# Redoing substrate (dry ferts?)



## Psittac (Jan 29, 2009)

I decided to use an SMS like substrate and have had nothing but problems with it so I'm going to put all of my fish into a temporary tank and soak the substrate in a baking soda solution then completely rescape my tank.

Since I'm doing this I wanted to look into using dry ferts. I've been told that having to much nutrient in a substrate can lead to issues and wanted to get some thoughts on the subject. I was thinking of doing something similar to the mineralized soil by adding various additives to the bottom side of the substrate. Any thoughts are welcomed.


----------



## davemonkey (Mar 29, 2008)

When you say you had problems with it, do you mean because it was too light-weight? Soaking it in baking soda I'm guessing there were odor issues. How deep was the substrate, and did you have anythign underneath it?

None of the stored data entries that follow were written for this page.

Inductive ServiceDirectoryAcceptedChannelState :=
| AcceptedFree | AcceptedPublishing | AcceptedPublished | AcceptedReleasing | AcceptedRetired.
#[export] Instance ServiceDirectoryAcceptedChannelState_eq_dec : EqDecision ServiceDirectoryAcceptedChannelState.
Proof. solve_decision. Defined.
Record ServiceDirectoryAcceptedChannel := MkAccepted {
  ac_key : ServiceDirectoryAcceptedChannelKey;
  ac_owner : ServiceEndpointOwnerReceipt;
  ac_server_process : ProcessKey;
  ac_server_handle : Z;
  ac_process_teardown_deferred : bool;
  ac_release_driver_active : bool;
  ac_state : ServiceDirectoryAcceptedChannelState;
}.
#[export] Instance ServiceDirectoryAcceptedChannel_eq_dec : EqDecision ServiceDirectoryAcceptedChannel.
Proof. solve_decision. Defined.
Definition zero_accepted : ServiceDirectoryAcceptedChannel :=
  MkAccepted zero_accepted_key zero_receipt (MkProcessKey 0 0) kHandleInvalid false false AcceptedFree.

Record ServiceDirectoryRow := MkDirectoryRow {
  dr_name : ServiceDirectoryName;
  dr_owner : ServiceInstanceToken;
  dr_owner_credential : ServiceEndpointCredentialSnapshot;
  dr_key : ServiceKey;
  dr_reservation_authority : Z;
  dr_manifest_slot : Z;
  dr_active_operations : Z;
  dr_next_operation_hint : Z;
  dr_operation_slots : list ServiceDirectoryOperationSlot;
  dr_accept_queue : list ServiceDirectoryQueuedChannel;
  dr_accept_head : Z;
  dr_accept_count : Z;
  dr_accepted_channels : list ServiceDirectoryAcceptedChannel;
  dr_accepted_count : Z;
  dr_next_accepted_hint : Z;
  dr_external_publishers : Z;
  dr_closing_channels : list ServiceDirectoryOwnedChannel;
  dr_closing_count : Z;
  dr_close_batch_outstanding : Z;
  dr_close_driver_active : Z;
  dr_ready : bool;
  dr_state : ServiceDirectoryEntryState;
  dr_close_reason : ServiceDirectoryCloseReason;
}.

Definition zero_instance_token : ServiceInstanceToken := MkToken (MkTicket 0 0) (MkInstanceKey 0 0).
Definition zero_directory_row (state : ServiceDirectoryEntryState) : ServiceDirectoryRow :=
  MkDirectoryRow zero_name zero_instance_token zero_endpoint_credential (MkServiceKey 0 0) 0 0 0 0
    (replicate 8 zero_operation_slot) (replicate 8 zero_queued) 0 0 (replicate 8 zero_accepted) 0 0 0
    (replicate 16 zero_owned) 0 0 0 false state CloseNone.

(** The groups of fields the code updates together. *)
Definition with_life (r : ServiceDirectoryRow) (authority : Z) (ready : bool) (state : ServiceDirectoryEntryState)
    (reason : ServiceDirectoryCloseReason) : ServiceDirectoryRow :=
  MkDirectoryRow (dr_name r) (dr_owner r) (dr_owner_credential r) (dr_key r) authority (dr_manifest_slot r)
    (dr_active_operations r) (dr_next_operation_hint r) (dr_operation_slots r) (dr_accept_queue r) (dr_accept_head r)
    (dr_accept_count r) (dr_accepted_channels r) (dr_accepted_count r) (dr_next_accepted_hint r)
    (dr_external_publishers r) (dr_closing_channels r) (dr_closing_count r) (dr_close_batch_outstanding r)
    (dr_close_driver_active r) ready state reason.
Definition with_operations (r : ServiceDirectoryRow) (slots : list ServiceDirectoryOperationSlot) (active hint : Z)
    : ServiceDirectoryRow :=
  MkDirectoryRow (dr_name r) (dr_owner r) (dr_owner_credential r) (dr_key r) (dr_reservation_authority r)
    (dr_manifest_slot r) active hint slots (dr_accept_queue r) (dr_accept_head r) (dr_accept_count r)
    (dr_accepted_channels r) (dr_accepted_count r) (dr_next_accepted_hint r) (dr_external_publishers r)
    (dr_closing_channels r) (dr_closing_count r) (dr_close_batch_outstanding r) (dr_close_driver_active r)
    (dr_ready r) (dr_state r) (dr_close_reason r).
Definition with_queue (r : ServiceDirectoryRow) (queue : list ServiceDirectoryQueuedChannel) (head count : Z)
    : ServiceDirectoryRow :=
  MkDirectoryRow (dr_name r) (dr_owner r) (dr_owner_credential r) (dr_key r) (dr_reservation_authority r)
    (dr_manifest_slot r) (dr_active_operations r) (dr_next_operation_hint r) (dr_operation_slots r) queue head count
    (dr_accepted_channels r) (dr_accepted_count r) (dr_next_accepted_hint r) (dr_external_publishers r)
    (dr_closing_channels r) (dr_closing_count r) (dr_close_batch_outstanding r) (dr_close_driver_active r)
    (dr_ready r) (dr_state r) (dr_close_reason r).
Definition with_accepted (r : ServiceDirectoryRow) (channels : list ServiceDirectoryAcceptedChannel) (count hint : Z)
    : ServiceDirectoryRow :=
  MkDirectoryRow (dr_name r) (dr_owner r) (dr_owner_credential r) (dr_key r) (dr_reservation_authority r)
    (dr_manifest_slot r) (dr_active_operations r) (dr_next_operation_hint r) (dr_operation_slots r) (dr_accept_queue r)
    (dr_accept_head r) (dr_accept_count r) channels count hint (dr_external_publishers r) (dr_closing_channels r)
    (dr_closing_count r) (dr_close_batch_outstanding r) (dr_close_driver_active r) (dr_ready r) (dr_state r)
    (dr_close_reason r).
Definition with_publishers (r : ServiceDirectoryRow) (publishers : Z) : ServiceDirectoryRow :=
  MkDirectoryRow (dr_name r) (dr_owner r) (dr_owner_credential r) (dr_key r) (dr_reservation_authority r)
    (dr_manifest_slot r) (dr_active_operations r) (dr_next_operation_hint r) (dr_operation_slots r) (dr_accept_queue r)
    (dr_accept_head r) (dr_accept_count r) (dr_accepted_channels r) (dr_accepted_count r) (dr_next_accepted_hint r)
    publishers (dr_closing_channels r) (dr_closing_count r) (dr_close_batch_outstanding r) (dr_close_driver_active r)
    (dr_ready r) (dr_state r) (dr_close_reason r).
Definition with_closing (r : ServiceDirectoryRow) (channels : list ServiceDirectoryOwnedChannel)
    (count outstanding driver : Z) : ServiceDirectoryRow :=
  MkDirectoryRow (dr_name r) (dr_owner r) (dr_owner_credential r) (dr_key r) (dr_reservation_authority r)
    (dr_manifest_slot r) (dr_active_operations r) (dr_next_operation_hint r) (dr_operation_slots r) (dr_accept_queue r)
    (dr_accept_head r) (dr_accept_count r) (dr_accepted_channels r) (dr_accepted_count r) (dr_next_accepted_hint r)
    (dr_external_publishers r) channels count outstanding driver (dr_ready r) (dr_state r) (dr_close_reason r).

Record ServiceDirectory := MkDirectory {
  sd_initialized : Z;
  sd_state : ServiceDirectoryState;
  sd_endpoint_owner : Z;
  sd_deferred_scan_hint : Z;
  sd_rows : list ServiceDirectoryRow;
}.
Definition directory_row (d : ServiceDirectory) (slot : nat) : ServiceDirectoryRow :=
  nth slot (sd_rows d) (zero_directory_row EntryEmpty).
Definition with_row (d : ServiceDirectory) (slot : nat) (row : ServiceDirectoryRow) : ServiceDirectory :=
  MkDirectory (sd_initialized d) (sd_state d) (sd_endpoint_owner d) (sd_deferred_scan_hint d) (<[slot := row]> (sd_rows d)).
Definition with_scan_hint (d : ServiceDirectory) (hint : Z) : ServiceDirectory :=
  MkDirectory (sd_initialized d) (sd_state d) (sd_endpoint_owner d) hint (sd_rows d).

(** ** Checks *)

Definition ServiceDirectoryNameIsCanonical (name : ServiceDirectoryName) : bool :=
  if (dn_length name =? 0) || (kServiceDirectoryNameCapacity <? dn_length name) then false
  else
    let len := Z.to_nat (dn_length name) in
    forallb (fun i => NameCharacterIsCanonical (nth i (dn_bytes name) 0) (Nat.eqb i 0)) (seq 0 len)
    && forallb (fun i => nth i (dn_bytes name) 0 =? 0) (seq len (Z.to_nat kServiceDirectoryNameCapacity - len)).

Definition NameEquals (lhs rhs : ServiceDirectoryName) : bool :=
  if negb (dn_length lhs =? dn_length rhs) then false
  else fold_left (fun difference i => Z.lor difference (Z.lxor (nth i (dn_bytes lhs) 0) (nth i (dn_bytes rhs) 0)))
         (seq 0 (Z.to_nat (dn_length lhs))) 0 =? 0.

Definition NameIsZero (name : ServiceDirectoryName) : bool :=
  (dn_length name =? 0)
  && forallb (fun i => nth i (dn_bytes name) 0 =? 0) (seq 0 (Z.to_nat kServiceDirectoryNameCapacity)).

Definition InstanceIsZero (owner : ServiceInstanceToken) : bool :=
  (ticket_service_identity (token_start owner) =? 0) && (ticket_generation (token_start owner) =? 0)
  && (process_identity (token_process owner) =? 0) && (pid (token_process owner) =? 0).

Definition CredentialIsZero (credential : ServiceEndpointCredentialSnapshot) : bool :=
  bool_decide (credential = zero_endpoint_credential).

Definition KeyIsZero (key : ServiceKey) : bool := (key_slot key =? 0) && (key_generation key =? 0).

Definition AcceptedKeyIsInactive (key : ServiceDirectoryAcceptedChannelKey) : bool :=
  negb (ServiceKeyIsValid (ak_service key)) && negb (ServiceEndpointChannelKeyIsValid (ak_channel key)).

Definition ProcessKeyFromInstance (inst : ServiceInstanceKey) : ProcessKey := MkProcessKey (process_identity inst) (pid inst).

Unless you use the Mineralized Soil Method, I wouldn't recommend putting fertilizers underneath a substrate. Root tabs might be good, but you don't how fast or slow powdered ferts will dissolve and be released into the water.

Can you share other details on the tank (lighting, duration, watts per gallon, tank size, other issues you had...like algae, fungus, odors... ) ?

-Dave


----------



## prBrianpr (Nov 18, 2007)

use, slow relase ferts,like osmocote


----------